_Stored data_
____________
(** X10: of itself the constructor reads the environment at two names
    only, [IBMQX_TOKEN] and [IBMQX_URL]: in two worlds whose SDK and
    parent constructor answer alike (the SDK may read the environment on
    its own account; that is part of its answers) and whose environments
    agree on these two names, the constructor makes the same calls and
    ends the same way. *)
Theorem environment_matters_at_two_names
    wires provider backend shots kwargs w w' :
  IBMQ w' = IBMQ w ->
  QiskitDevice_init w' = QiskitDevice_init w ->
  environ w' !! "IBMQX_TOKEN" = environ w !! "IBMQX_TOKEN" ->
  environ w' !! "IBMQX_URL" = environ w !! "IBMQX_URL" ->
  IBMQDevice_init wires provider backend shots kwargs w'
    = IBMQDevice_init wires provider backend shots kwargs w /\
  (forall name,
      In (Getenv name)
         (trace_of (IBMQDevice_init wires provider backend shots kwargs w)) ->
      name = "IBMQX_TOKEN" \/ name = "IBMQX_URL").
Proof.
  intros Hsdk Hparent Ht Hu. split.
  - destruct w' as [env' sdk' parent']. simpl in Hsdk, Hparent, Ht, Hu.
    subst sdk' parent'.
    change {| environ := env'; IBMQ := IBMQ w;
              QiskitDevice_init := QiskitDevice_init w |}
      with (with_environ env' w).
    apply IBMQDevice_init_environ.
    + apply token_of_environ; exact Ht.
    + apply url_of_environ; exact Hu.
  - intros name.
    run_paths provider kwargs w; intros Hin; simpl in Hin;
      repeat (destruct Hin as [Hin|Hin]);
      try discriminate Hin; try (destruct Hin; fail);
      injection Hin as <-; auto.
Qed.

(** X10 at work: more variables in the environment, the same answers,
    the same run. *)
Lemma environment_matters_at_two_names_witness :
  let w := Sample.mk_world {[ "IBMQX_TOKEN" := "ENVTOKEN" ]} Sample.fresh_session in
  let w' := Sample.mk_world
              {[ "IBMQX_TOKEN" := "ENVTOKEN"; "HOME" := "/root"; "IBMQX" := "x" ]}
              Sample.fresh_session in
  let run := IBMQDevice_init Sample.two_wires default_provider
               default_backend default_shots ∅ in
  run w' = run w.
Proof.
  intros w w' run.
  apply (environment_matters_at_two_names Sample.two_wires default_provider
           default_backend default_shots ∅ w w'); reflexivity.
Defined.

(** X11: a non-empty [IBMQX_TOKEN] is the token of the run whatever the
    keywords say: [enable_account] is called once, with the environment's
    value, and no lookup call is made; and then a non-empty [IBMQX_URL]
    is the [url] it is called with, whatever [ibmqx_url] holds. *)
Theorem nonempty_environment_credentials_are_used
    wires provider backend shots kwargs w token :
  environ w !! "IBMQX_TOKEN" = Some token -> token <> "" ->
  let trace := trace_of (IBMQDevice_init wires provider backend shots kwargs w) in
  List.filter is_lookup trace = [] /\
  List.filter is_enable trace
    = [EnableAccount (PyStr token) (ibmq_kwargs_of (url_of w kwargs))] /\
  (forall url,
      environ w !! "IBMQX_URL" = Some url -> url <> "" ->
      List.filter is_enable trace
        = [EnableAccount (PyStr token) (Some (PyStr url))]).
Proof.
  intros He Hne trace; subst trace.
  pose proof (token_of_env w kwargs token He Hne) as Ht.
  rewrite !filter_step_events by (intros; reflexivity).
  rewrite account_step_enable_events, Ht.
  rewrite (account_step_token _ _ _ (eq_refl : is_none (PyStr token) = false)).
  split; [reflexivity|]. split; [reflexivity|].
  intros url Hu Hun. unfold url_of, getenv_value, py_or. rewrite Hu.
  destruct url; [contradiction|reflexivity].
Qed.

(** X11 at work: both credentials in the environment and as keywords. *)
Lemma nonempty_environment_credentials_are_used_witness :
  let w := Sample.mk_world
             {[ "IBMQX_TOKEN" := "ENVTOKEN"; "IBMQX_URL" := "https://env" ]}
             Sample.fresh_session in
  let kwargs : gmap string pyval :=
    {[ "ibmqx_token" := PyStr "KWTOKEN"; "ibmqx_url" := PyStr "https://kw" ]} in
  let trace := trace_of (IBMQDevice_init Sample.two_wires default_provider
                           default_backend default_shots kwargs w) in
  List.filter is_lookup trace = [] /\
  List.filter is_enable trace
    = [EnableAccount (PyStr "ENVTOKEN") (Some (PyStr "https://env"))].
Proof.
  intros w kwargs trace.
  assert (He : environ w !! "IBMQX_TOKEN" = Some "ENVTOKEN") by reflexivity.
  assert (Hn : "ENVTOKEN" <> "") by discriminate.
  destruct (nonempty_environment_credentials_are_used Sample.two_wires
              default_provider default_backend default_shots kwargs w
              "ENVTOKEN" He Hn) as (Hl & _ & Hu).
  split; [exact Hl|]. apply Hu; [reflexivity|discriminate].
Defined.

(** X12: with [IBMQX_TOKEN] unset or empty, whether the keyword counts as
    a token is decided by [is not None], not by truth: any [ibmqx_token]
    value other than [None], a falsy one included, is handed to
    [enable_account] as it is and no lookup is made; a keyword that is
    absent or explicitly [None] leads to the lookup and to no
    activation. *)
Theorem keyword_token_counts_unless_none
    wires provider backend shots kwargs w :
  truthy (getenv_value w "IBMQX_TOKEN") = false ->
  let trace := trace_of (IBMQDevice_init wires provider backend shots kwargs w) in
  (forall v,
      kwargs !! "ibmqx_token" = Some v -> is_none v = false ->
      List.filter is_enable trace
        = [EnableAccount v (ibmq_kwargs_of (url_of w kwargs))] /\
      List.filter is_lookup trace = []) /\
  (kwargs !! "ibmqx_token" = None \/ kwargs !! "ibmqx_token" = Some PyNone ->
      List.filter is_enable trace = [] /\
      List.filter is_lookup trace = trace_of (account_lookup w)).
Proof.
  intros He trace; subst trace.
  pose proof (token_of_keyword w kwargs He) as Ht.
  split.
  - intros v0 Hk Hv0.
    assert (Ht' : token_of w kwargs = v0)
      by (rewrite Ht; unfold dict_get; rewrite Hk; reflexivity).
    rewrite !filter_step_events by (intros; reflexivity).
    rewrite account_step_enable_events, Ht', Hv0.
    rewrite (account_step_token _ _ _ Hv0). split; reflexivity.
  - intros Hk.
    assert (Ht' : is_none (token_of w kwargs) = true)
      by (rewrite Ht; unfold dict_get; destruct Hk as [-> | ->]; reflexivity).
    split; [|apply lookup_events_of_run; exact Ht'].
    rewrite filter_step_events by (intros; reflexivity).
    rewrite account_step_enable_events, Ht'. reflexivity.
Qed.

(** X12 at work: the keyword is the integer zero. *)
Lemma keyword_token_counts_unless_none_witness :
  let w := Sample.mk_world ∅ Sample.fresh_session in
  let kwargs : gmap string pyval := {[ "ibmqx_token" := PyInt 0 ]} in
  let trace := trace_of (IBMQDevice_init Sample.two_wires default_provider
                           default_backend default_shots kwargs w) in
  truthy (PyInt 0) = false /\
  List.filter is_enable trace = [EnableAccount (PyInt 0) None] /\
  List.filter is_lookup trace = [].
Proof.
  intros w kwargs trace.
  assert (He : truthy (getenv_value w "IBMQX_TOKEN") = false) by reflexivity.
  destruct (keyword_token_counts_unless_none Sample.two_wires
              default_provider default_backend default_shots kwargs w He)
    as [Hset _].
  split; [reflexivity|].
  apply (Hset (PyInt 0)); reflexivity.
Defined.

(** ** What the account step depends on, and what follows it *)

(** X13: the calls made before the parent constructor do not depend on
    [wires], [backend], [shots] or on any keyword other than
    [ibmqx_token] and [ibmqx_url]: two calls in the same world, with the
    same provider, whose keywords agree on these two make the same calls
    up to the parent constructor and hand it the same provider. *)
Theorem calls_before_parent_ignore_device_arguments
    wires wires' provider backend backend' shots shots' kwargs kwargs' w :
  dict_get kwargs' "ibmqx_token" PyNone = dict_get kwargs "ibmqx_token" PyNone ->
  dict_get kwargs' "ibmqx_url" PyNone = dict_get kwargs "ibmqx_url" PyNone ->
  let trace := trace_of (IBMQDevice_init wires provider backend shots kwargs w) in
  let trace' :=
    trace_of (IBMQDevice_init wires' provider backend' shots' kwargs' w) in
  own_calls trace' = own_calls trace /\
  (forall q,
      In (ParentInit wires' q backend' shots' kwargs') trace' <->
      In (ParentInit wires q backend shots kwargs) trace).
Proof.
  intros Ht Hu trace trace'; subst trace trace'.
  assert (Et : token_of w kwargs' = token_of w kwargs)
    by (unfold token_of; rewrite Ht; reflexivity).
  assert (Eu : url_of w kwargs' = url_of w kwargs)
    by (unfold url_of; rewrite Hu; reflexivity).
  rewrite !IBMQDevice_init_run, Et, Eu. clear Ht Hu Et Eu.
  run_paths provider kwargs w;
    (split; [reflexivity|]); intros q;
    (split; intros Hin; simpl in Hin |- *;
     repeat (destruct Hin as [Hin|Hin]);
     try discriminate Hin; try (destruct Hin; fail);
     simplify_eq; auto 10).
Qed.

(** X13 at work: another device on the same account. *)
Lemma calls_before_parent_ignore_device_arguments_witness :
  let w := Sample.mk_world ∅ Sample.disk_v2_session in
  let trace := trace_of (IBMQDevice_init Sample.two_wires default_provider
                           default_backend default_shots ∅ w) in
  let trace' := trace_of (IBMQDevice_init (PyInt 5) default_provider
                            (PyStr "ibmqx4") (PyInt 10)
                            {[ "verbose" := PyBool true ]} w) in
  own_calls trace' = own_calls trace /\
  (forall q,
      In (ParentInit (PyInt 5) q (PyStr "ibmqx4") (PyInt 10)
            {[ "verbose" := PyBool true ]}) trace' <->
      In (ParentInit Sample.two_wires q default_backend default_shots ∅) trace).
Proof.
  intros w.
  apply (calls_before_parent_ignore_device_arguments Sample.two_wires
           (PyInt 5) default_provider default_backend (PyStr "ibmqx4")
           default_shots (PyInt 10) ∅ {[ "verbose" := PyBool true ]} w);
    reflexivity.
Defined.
____________
_What you will do_
Restate, please, word for word the span of records running from the first line to the line bearing "QiskitDevice_init := QiskitDevice_init", both included, and nothing outside it.

_Result below_
(** X10: of itself the constructor reads the environment at two names
    only, [IBMQX_TOKEN] and [IBMQX_URL]: in two worlds whose SDK and
    parent constructor answer alike (the SDK may read the environment on
    its own account; that is part of its answers) and whose environments
    agree on these two names, the constructor makes the same calls and
    ends the same way. *)
Theorem environment_matters_at_two_names
    wires provider backend shots kwargs w w' :
  IBMQ w' = IBMQ w ->
  QiskitDevice_init w' = QiskitDevice_init w ->
  environ w' !! "IBMQX_TOKEN" = environ w !! "IBMQX_TOKEN" ->
  environ w' !! "IBMQX_URL" = environ w !! "IBMQX_URL" ->
  IBMQDevice_init wires provider backend shots kwargs w'
    = IBMQDevice_init wires provider backend shots kwargs w /\
  (forall name,
      In (Getenv name)
         (trace_of (IBMQDevice_init wires provider backend shots kwargs w)) ->
      name = "IBMQX_TOKEN" \/ name = "IBMQX_URL").
Proof.
  intros Hsdk Hparent Ht Hu. split.
  - destruct w' as [env' sdk' parent']. simpl in Hsdk, Hparent, Ht, Hu.
    subst sdk' parent'.
    change {| environ := env'; IBMQ := IBMQ w;
              QiskitDevice_init := QiskitDevice_init w |}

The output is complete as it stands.